Start of Block
Lemma for_property_log client start_date end_date regex_list sites final_data log :
  exists pairs,
    snd (for_property client start_date end_date regex_list sites final_data log) =
    log ++ map (fun pair => run_report_sent (request_of start_date end_date pair)) pairs
    /\ (is_ok (fst (for_property client start_date end_date regex_list sites
                      final_data log)) = true ->
        pairs = list_prod sites regex_list).
Proof.
  revert final_data log.
  induction sites as [|property_id rest IH]; intros final_data log; simpl.
  - exists []. simpl. now rewrite app_nil_r.
  - unfold bind, lift.
    destruct (dict_getitem view_id_name_mapping property_id) as [site_name|e]; simpl.
    2:{ exists []. simpl. rewrite app_nil_r. split; [reflexivity | discriminate]. }
    destruct (for_regex_log client property_id site_name start_date end_date
                regex_list final_data log) as (n & Hlog & Hok).
    destruct (for_regex client property_id site_name start_date end_date
                regex_list final_data log) as [[d|e] log'] eqn:Hrun; simpl in *.
    + rewrite (Hok eq_refl) in Hlog. subst log'.
      destruct (IH d (log ++ map (fun regex => run_report_sent
                         (build_request property_id regex start_date end_date))
                       regex_list)) as (pairs & Hlog' & Hok').
      exists (map (fun regex => (property_id, regex)) regex_list ++ pairs).
      rewrite Hlog', map_app, map_map, <- app_assoc.
      split; [reflexivity|].
      intros H. now rewrite (Hok' H).
    + exists (map (fun regex => (property_id, regex)) (firstn n regex_list)).
      rewrite Hlog, map_map. split; [reflexivity | discriminate].
Qed.

Lemma traverse_app {A B : Type} (f : A -> result B) xs ys :
  traverse f (xs ++ ys) =
  let? a := traverse f xs in let? b := traverse f ys in Ok (a ++ b).
Proof.
  induction xs as [|x xs IH]; simpl.
  - now destruct (traverse f ys).
  - destruct (f x); simpl; [|reflexivity].
    rewrite IH. destruct (traverse f xs); simpl; [|reflexivity].
    now destruct (traverse f ys).
Qed.

Lemma traverse_map {A B C : Type} (g : A -> B) (f : B -> result C) xs :
  traverse f (map g xs) = traverse (fun x => f (g x)) xs.
Proof.
  induction xs as [|x xs IH]; simpl; [reflexivity|]. now rewrite IH.
Qed.

Lemma site_rows_in_directory client start_date end_date regex_list sites chunks :
  traverse (site_rows client start_date end_date regex_list) sites = Ok chunks ->
  forallb in_directory sites = true.
Proof.
  intros H. apply traverse_ok in H.
  induction H as [|property_id chunk rest chunks' Hp _ IH]; [reflexivity|].
  simpl. rewrite IH, andb_true_r. unfold in_directory, site_rows in *.
  now destruct (dict_getitem view_id_name_mapping property_id).
Qed.
(** * idblib: a reader for IDA databases, embedded in Rocq

    The development follows [idblib.py] class by class:
    - [FileSection]: a window on a larger file, and [CompressedStream];
    - [IDBFile]: the container header and its sections;
    - the page classes [BasePage], [Page15], [Page16], [Page20];
    - [BTree] with its [Cursor];
    - [ID0File]: the typed accessors on top of the b-tree;
    - [ID1File]: the segments and the flags of their addresses;
    - [NAMFile]: the list of the named addresses.

    The embedding of the code comes first, then the predicates in which
    the properties are stated, then the properties themselves.

    Python integers are [Z], [bytes] objects are lists of [byte], an
    exception is the [Raise] result of a computation.  Where Python 2 and
    Python 3 differ the embedding follows Python 3, with which Python 2.7
    agrees on [struct] ([struct.pack] raises on a value that does not fit
    its field).  Console output is left out except in [ID0File.int], where
    it is the only trace of a failed decoding, and in [BTree.dumptree],
    which does nothing else.  Loops that the source bounds only by the
    shape of the data on disk take a fuel argument and answer [OutOfFuel]
    when it is exhausted. *)

From Stdlib Require Import ZArith List Lia Bool String Ascii Permutation.
From Stdlib.Strings Require Import Byte.
Import ListNotations.
Open Scope Z_scope.

Set Implicit Arguments.

(** ** Results of Python computations *)

Inductive exn : Type :=
| StructError          (* struct.error *)
| IndexError
| AttributeError
| ValueError
| UnicodeEncodeError
| UnicodeDecodeError
| TypeError
| ZeroDivisionError
| OSError
| PyException (msg : string).   (* raise Exception(msg) *)

Inductive res (A : Type) : Type :=
| Ok (a : A)
| Raise (e : exn)
| OutOfFuel.

Arguments Ok {A} a.
Arguments Raise {A} e.
Arguments OutOfFuel {A}.

Definition bind {A B : Type} (m : res A) (k : A -> res B) : res B :=
  match m with
  | Ok a => k a
  | Raise e => Raise e
  | OutOfFuel => OutOfFuel
  end.

Notation "x <- m ;; k" := (bind m (fun x => k))
  (at level 61, m at next level, right associativity).
Notation "' pat <- m ;; k" := (bind m (fun x => match x with pat => k end))
  (at level 61, pat pattern, m at next level, right associativity).

(** [s == t] on [str]. *)
Definition streq (s t : string) : bool := String.eqb s t.

(** ** Bytes *)

Definition bytes := list byte.

Definition len {A : Type} (l : list A) : Z := Z.of_nat (List.length l).

Definition byte_to_Z (b : byte) : Z := Z.of_N (Byte.to_N b).

Definition byte_of_Z (z : Z) : byte :=
  match Byte.of_N (Z.to_N (z mod 256)) with
  | Some b => b
  | None => x00
  end.

(** The literal [b"..."]. *)
Definition b (s : string) : bytes := list_byte_of_string s.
End of Block
Everything in the listing above should be repeated exactly.

- [RESPONSE TO THE EXERCISE]:
Lemma for_property_log client start_date end_date regex_list sites final_data log :
  exists pairs,
    snd (for_property client start_date end_date regex_list sites final_data log) =
    log ++ map (fun pair => run_report_sent (request_of start_date end_date pair)) pairs
    /\ (is_ok (fst (for_property client start_date end_date regex_list sites
                      final_data log)) = true ->
        pairs = list_prod sites regex_list).
Proof.
  revert final_data log.
  induction sites as [|property_id rest IH]; intros final_data log; simpl.
  - exists []. simpl. now rewrite app_nil_r.
  - unfold bind, lift.
    destruct (dict_getitem view_id_name_mapping property_id) as [site_name|e]; simpl.
    2:{ exists []. simpl. rewrite app_nil_r. split; [reflexivity | discriminate]. }
    destruct (for_regex_log client property_id site_name start_date end_date
                regex_list final_data log) as (n & Hlog & Hok).
    destruct (for_regex client property_id site_name start_date end_date
                regex_list final_data log) as [[d|e] log'] eqn:Hrun; simpl in *.
    + rewrite (Hok eq_refl) in Hlog. subst log'.
      destruct (IH d (log ++ map (fun regex => run_report_sent
                         (build_request property_id regex start_date end_date))
                       regex_list)) as (pairs & Hlog' & Hok').
      exists (map (fun regex => (property_id, regex)) regex_list ++ pairs).
      rewrite Hlog', map_app, map_map, <- app_assoc.
      split; [reflexivity|].
      intros H. now rewrite (Hok' H).
    + exists (map (fun regex => (property_id, regex)) (firstn n regex_list)).
      rewrite Hlog, map_map. split; [reflexivity | discriminate].
Qed.

Lemma traverse_app {A B : Type} (f : A -> result B) xs ys :
  traverse f (xs ++ ys) =
  let? a := traverse f xs in let? b := traverse f ys in Ok (a ++ b).
Proof.
  induction xs as [|x xs IH]; simpl.
  - now destruct (traverse f ys).
  - destruct (f x); simpl; [|reflexivity].
    rewrite IH. destruct (traverse f xs); simpl; [|reflexivity].
    now destruct (traverse f ys).
Qed.

Lemma traverse_map {A B C : Type} (g : A -> B) (f : B -> result C) xs :
  traverse f (map g xs) = traverse (fun x => f (g x)) xs.
Proof.
  induction xs as [|x xs IH]; simpl; [reflexivity|]. now rewrite IH.
Qed.

Lemma site_rows_in_directory client start_date end_date regex_list sites chunks :
  traverse (site_rows client start_date end_date regex_list) sites = Ok chunks ->
  forallb in_directory sites = true.
Proof.
  intros H. apply traverse_ok in H.
  induction H as [|property_id chunk rest chunks' Hp _ IH]; [reflexivity|].
  simpl. rewrite IH, andb_true_r. unfold in_directory, site_rows in *.
  now destruct (dict_getitem view_id_name_mapping property_id).
Qed.
(** * idblib: a reader for IDA databases, embedded in Rocq

    The development follows [idblib.py] class by class:
    - [FileSection]: a window on a larger file, and [CompressedStream];
    - [IDBFile]: the container header and its sections;
    - the page classes [BasePage], [Page15], [Page16], [Page20];
    - [BTree] with its [Cursor];
    - [ID0File]: the typed accessors on top of the b-tree;
    - [ID1File]: the segments and the flags of their addresses;
    - [NAMFile]: the list of the named addresses.

    The embedding of the code comes first, then the predicates in which
    the properties are stated, then the properties themselves.

    Python integers are [Z], [bytes] objects are lists of [byte], an
    exception is the [Raise] result of a computation.  Where Python 2 and
    Python 3 differ the embedding follows Python 3, with which Python 2.7
    agrees on [struct] ([struct.pack] raises on a value that does not fit
    its field).  Console output is left out except in [ID0File.int], where
    it is the only trace of a failed decoding, and in [BTree.dumptree],
    which does nothing else.  Loops that the source bounds only by the
    shape of the data on disk take a fuel argument and answer [OutOfFuel]
    when it is exhausted. *)

From Stdlib Require Import ZArith List Lia Bool String Ascii Permutation.
From Stdlib.Strings Require Import Byte.
Import ListNotations.
Open Scope Z_scope.

Set Implicit Arguments.

(** ** Results of Python computations *)

Inductive exn : Type :=
| StructError          (* struct.error *)
| IndexError
| AttributeError
| ValueError
| UnicodeEncodeError
| UnicodeDecodeError
| TypeError
| ZeroDivisionError
| OSError
| PyException (msg : string).   (* raise Exception(msg) *)

Inductive res (A : Type) : Type :=
| Ok (a : A)
| Raise (e : exn)
| OutOfFuel.

Arguments Ok {A} a.
Arguments Raise {A} e.
Arguments OutOfFuel {A}.

Definition bind {A B : Type} (m : res A) (k : A -> res B) : res B :=
  match m with
  | Ok a => k a
  | Raise e => Raise e
  | OutOfFuel => OutOfFuel
  end.

Notation "x <- m ;; k" := (bind m (fun x => k))
  (at level 61, m at next level, right associativity).
Notation "' pat <- m ;; k" := (bind m (fun x => match x with pat => k end))
  (at level 61, pat pattern, m at next level, right associativity).

(** [s == t] on [str]. *)
Definition streq (s t : string) : bool := String.eqb s t.

(** ** Bytes *)

Definition bytes := list byte.

Definition len {A : Type} (l : list A) : Z := Z.of_nat (List.length l).

Definition byte_to_Z (b : byte) : Z := Z.of_N (Byte.to_N b).

Definition byte_of_Z (z : Z) : byte :=
  match Byte.of_N (Z.to_N (z mod 256)) with
  | Some b => b
  | None => x00
  end.

(** The literal [b"..."]. *)
Definition b (s : string) : bytes := list_byte_of_string s.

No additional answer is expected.